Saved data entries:
--------------------------------
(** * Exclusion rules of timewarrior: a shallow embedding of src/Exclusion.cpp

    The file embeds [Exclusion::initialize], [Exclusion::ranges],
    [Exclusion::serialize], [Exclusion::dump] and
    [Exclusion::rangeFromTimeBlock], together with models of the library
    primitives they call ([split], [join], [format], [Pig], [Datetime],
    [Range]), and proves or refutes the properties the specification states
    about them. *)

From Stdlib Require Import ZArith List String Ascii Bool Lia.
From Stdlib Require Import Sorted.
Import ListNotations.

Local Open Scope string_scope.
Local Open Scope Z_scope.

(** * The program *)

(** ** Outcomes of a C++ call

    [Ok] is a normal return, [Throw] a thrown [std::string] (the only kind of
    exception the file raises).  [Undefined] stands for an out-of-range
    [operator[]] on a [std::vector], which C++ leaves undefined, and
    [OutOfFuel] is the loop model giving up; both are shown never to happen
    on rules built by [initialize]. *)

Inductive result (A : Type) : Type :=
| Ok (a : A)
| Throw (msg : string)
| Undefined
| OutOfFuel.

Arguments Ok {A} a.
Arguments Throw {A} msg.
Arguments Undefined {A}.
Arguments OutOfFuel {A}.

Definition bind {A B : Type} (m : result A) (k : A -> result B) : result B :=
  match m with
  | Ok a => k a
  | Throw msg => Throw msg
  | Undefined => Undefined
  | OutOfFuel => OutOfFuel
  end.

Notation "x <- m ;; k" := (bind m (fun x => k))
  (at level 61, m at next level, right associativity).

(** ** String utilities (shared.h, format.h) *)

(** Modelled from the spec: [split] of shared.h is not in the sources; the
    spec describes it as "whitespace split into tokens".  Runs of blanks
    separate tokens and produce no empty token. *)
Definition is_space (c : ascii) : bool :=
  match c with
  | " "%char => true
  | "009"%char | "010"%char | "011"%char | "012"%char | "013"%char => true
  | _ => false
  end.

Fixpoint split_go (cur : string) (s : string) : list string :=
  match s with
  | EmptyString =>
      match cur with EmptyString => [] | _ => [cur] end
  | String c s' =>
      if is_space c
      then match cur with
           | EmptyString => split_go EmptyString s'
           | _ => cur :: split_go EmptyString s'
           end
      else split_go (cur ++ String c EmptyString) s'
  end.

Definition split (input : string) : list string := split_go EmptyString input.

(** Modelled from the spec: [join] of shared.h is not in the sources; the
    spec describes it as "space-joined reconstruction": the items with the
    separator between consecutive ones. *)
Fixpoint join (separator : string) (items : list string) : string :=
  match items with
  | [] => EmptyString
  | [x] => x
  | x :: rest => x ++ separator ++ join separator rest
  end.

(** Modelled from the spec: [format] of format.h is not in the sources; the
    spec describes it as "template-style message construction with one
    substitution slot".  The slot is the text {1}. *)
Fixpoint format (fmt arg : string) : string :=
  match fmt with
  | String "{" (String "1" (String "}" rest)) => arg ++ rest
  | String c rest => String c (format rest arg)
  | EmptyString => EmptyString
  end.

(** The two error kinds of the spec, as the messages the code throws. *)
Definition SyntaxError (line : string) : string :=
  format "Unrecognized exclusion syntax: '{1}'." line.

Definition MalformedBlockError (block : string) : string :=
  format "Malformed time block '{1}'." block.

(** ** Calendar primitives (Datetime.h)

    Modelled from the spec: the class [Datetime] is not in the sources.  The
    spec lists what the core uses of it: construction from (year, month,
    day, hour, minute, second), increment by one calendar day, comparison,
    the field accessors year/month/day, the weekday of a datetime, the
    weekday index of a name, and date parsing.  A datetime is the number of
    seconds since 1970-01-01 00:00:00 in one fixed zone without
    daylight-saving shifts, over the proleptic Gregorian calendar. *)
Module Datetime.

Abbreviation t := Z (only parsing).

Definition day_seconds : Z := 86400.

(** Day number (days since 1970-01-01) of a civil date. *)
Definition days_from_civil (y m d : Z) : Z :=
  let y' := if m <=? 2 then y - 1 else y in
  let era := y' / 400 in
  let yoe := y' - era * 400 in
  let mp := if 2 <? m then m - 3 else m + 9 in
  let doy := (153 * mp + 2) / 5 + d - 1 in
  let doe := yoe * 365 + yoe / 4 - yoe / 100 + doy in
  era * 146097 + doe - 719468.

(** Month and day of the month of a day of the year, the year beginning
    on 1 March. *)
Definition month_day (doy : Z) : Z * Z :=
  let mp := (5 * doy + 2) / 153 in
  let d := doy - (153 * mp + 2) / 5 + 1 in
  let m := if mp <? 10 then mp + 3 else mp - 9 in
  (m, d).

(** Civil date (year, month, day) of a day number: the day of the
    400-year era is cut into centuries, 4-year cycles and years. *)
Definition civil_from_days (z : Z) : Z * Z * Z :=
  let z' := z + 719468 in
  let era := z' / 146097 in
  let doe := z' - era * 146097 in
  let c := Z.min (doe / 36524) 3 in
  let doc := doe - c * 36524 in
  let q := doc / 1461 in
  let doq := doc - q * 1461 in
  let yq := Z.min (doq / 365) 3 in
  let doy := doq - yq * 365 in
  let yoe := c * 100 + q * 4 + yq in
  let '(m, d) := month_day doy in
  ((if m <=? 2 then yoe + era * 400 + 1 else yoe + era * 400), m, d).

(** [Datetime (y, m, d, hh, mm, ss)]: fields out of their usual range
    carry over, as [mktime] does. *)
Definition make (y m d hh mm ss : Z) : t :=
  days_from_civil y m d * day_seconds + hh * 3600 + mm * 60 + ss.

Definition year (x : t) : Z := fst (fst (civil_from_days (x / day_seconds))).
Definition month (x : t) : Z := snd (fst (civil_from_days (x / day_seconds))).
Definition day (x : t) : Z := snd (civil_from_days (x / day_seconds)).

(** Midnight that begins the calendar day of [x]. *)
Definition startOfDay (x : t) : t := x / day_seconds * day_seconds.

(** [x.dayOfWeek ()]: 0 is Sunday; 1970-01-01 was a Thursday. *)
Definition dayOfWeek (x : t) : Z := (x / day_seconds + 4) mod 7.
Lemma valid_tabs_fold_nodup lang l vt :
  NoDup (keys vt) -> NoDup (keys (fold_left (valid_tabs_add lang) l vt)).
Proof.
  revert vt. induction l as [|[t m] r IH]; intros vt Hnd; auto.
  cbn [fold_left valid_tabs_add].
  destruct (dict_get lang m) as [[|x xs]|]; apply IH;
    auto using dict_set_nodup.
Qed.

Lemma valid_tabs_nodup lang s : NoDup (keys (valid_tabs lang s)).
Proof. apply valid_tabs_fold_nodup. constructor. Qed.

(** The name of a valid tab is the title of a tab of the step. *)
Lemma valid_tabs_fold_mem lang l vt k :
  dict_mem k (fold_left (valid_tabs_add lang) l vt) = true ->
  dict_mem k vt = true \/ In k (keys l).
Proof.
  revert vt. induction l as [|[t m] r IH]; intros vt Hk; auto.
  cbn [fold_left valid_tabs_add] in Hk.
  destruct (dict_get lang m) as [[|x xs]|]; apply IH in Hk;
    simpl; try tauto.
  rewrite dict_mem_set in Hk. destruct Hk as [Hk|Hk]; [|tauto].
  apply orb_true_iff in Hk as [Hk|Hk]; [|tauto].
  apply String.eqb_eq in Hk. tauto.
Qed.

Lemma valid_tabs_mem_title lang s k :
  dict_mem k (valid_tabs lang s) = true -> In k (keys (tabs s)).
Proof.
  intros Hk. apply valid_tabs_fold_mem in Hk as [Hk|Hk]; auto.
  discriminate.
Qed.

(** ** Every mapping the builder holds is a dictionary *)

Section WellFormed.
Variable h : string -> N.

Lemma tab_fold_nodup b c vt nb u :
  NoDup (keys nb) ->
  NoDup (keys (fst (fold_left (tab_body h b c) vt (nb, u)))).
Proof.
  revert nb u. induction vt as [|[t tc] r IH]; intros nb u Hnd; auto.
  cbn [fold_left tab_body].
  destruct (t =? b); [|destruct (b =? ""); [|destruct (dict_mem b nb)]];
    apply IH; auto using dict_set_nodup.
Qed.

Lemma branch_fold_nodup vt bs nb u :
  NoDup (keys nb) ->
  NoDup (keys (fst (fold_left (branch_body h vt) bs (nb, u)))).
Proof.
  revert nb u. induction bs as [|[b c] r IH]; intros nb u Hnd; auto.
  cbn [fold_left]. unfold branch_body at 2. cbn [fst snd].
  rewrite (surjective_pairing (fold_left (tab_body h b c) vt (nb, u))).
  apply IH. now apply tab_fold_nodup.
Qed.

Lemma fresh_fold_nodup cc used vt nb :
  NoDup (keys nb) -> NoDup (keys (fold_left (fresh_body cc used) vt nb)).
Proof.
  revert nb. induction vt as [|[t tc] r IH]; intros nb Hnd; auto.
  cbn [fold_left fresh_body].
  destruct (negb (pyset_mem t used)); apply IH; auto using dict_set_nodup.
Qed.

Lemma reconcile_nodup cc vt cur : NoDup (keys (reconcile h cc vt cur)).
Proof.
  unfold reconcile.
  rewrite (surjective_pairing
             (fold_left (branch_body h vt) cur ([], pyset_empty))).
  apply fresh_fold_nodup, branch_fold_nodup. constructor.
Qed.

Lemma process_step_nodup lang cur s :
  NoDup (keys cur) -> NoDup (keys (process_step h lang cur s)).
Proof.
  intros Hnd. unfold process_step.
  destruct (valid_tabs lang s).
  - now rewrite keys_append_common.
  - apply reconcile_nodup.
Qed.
--------------------------------
▶ **Task description**: If a line in the data above holds the string "lang", report that line.

▶ **The answer**:
Lemma valid_tabs_fold_nodup lang l vt :
  NoDup (keys vt) -> NoDup (keys (fold_left (valid_tabs_add lang) l vt)).
  destruct (dict_get lang m) as [[|x xs]|]; apply IH;
Lemma valid_tabs_nodup lang s : NoDup (keys (valid_tabs lang s)).
Lemma valid_tabs_fold_mem lang l vt k :
  dict_mem k (fold_left (valid_tabs_add lang) l vt) = true ->
  destruct (dict_get lang m) as [[|x xs]|]; apply IH in Hk;
Lemma valid_tabs_mem_title lang s k :
  dict_mem k (valid_tabs lang s) = true -> In k (keys (tabs s)).
Lemma process_step_nodup lang cur s :
  NoDup (keys cur) -> NoDup (keys (process_step h lang cur s)).
  destruct (valid_tabs lang s).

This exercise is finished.